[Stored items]
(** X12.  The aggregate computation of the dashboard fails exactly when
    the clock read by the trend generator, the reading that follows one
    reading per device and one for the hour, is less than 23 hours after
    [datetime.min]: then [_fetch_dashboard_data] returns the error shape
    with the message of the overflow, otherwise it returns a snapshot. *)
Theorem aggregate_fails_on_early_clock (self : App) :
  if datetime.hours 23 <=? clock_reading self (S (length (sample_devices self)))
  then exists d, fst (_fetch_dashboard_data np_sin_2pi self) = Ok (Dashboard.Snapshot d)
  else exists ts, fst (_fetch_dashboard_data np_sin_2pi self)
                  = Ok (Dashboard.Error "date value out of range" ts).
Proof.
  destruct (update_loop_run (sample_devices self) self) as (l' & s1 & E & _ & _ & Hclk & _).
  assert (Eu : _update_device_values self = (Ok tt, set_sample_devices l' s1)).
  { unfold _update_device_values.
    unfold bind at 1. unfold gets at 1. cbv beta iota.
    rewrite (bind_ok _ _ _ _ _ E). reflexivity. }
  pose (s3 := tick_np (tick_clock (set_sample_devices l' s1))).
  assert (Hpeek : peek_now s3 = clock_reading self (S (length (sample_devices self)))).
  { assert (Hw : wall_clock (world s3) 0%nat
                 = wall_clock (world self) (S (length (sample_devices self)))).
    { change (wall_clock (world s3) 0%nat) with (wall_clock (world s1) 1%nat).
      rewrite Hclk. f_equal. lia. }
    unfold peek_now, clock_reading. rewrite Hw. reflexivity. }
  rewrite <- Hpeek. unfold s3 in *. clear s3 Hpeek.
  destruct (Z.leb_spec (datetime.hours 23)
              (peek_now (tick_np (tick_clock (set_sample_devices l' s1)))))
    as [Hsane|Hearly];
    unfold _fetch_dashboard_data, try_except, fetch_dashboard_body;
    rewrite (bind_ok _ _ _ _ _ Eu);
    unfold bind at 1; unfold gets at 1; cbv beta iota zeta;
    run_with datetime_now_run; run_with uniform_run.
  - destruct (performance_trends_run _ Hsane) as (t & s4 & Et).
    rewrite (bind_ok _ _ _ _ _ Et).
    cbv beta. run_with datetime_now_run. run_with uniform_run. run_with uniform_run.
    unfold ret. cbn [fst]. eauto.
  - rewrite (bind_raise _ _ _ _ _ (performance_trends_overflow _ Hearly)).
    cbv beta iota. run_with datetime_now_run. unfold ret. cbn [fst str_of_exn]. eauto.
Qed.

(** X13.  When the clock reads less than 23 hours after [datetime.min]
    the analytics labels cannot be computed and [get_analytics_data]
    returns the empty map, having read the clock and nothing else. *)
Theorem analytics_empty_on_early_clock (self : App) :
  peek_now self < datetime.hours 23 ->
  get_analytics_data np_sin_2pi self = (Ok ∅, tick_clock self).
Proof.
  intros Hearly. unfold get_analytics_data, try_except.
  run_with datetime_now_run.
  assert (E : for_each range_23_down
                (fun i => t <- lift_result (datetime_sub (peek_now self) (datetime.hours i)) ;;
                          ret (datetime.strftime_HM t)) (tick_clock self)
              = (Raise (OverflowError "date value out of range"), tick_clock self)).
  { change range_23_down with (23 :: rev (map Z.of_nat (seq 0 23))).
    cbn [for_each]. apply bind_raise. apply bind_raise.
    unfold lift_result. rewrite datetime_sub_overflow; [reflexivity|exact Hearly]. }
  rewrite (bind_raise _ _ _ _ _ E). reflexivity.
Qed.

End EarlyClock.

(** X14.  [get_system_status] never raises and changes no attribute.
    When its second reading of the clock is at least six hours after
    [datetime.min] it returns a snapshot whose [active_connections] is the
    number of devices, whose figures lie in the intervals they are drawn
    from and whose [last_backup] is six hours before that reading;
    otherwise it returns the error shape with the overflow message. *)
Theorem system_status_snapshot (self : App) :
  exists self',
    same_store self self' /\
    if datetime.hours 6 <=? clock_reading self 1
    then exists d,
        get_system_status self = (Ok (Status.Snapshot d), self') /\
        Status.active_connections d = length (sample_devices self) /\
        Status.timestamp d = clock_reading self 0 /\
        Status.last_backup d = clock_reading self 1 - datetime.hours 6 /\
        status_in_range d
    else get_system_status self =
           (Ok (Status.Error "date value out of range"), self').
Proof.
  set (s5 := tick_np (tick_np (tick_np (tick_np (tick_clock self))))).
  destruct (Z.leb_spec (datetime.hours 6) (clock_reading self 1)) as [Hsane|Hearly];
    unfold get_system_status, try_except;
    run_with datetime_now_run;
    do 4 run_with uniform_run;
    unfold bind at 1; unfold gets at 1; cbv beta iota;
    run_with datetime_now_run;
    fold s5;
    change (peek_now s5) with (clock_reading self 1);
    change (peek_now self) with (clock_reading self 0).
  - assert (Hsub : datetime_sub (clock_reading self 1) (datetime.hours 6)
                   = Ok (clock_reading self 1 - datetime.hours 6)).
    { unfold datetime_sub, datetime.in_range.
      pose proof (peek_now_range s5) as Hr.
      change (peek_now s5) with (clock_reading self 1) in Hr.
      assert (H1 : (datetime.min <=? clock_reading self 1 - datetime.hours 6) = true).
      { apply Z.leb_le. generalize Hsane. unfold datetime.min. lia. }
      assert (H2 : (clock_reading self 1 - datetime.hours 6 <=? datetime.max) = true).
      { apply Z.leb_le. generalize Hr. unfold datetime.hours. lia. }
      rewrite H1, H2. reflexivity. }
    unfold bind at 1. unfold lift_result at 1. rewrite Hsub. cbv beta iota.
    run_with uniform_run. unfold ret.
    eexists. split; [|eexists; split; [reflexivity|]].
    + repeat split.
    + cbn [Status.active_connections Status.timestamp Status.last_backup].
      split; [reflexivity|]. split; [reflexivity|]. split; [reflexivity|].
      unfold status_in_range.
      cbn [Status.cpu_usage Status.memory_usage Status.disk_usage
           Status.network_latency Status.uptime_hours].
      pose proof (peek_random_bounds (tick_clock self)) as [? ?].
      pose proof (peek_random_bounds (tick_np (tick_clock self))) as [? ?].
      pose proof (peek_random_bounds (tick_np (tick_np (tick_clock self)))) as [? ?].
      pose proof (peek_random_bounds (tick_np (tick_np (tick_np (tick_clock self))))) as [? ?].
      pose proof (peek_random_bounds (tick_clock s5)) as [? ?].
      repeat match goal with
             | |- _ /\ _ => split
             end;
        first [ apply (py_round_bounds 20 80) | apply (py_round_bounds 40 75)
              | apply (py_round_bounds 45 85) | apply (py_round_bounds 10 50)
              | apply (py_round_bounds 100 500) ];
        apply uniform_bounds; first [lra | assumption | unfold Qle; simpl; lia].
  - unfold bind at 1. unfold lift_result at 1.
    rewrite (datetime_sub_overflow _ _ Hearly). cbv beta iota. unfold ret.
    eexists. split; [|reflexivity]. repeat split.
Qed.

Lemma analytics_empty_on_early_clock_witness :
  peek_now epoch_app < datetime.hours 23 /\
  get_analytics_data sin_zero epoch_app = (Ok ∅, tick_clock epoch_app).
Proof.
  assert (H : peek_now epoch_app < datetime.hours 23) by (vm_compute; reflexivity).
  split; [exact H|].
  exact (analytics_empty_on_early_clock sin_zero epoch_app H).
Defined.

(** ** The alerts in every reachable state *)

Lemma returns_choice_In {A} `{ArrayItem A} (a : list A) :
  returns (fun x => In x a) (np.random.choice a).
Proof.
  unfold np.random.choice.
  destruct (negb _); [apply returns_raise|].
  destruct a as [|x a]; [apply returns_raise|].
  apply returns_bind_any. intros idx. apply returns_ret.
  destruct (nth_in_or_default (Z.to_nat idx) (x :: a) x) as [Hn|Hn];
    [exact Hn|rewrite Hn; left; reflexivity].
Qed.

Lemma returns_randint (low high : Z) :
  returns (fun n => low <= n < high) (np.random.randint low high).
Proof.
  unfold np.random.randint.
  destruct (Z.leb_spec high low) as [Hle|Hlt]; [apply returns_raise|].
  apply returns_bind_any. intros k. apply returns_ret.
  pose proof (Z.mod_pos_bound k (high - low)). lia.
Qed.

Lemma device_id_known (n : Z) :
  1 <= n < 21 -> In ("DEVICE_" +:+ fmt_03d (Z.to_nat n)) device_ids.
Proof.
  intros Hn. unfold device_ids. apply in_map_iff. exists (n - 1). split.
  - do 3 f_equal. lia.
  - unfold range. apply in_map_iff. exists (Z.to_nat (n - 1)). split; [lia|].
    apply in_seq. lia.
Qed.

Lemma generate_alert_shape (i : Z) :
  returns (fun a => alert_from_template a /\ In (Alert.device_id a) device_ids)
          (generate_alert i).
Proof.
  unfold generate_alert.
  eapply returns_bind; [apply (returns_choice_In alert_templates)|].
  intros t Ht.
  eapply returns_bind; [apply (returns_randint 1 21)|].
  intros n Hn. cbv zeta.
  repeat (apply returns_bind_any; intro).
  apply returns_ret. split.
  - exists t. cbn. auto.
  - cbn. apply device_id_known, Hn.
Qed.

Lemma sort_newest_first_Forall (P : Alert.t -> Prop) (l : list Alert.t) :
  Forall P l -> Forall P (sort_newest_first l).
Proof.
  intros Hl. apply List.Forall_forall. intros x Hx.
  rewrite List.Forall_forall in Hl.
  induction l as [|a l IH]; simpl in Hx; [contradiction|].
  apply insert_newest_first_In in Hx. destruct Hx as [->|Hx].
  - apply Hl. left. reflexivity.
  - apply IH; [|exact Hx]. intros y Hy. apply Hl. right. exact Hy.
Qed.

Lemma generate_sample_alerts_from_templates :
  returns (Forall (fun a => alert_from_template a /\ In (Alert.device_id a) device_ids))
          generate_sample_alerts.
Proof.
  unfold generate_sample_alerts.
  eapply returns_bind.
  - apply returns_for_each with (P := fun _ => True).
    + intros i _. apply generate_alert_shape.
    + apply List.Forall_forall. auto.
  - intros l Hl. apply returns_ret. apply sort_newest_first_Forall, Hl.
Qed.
---
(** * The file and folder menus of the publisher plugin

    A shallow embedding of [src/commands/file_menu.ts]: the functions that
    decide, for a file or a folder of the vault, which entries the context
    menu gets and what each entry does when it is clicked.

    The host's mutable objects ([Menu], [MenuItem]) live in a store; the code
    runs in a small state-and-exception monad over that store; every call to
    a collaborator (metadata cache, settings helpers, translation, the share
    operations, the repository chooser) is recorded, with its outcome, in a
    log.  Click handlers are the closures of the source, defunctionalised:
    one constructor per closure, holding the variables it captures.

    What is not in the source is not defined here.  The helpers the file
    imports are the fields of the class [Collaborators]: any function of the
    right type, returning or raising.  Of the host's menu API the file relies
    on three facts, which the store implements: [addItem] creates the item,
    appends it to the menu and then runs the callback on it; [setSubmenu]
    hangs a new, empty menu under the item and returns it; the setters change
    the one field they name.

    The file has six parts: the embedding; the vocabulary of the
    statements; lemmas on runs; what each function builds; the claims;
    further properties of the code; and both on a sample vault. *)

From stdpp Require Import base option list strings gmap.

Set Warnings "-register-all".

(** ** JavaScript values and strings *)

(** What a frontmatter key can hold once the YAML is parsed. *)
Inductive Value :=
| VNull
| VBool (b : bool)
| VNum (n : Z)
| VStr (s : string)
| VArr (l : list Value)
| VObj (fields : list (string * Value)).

**WHAT THIS TASK INVOLVES**. Above are some records; copy each line there that contains "whose".

**RESULT OF THE TASK**.
    [datetime.min] it returns a snapshot whose [active_connections] is the
    number of devices, whose figures lie in the intervals they are drawn
    from and whose [last_backup] is six hours before that reading;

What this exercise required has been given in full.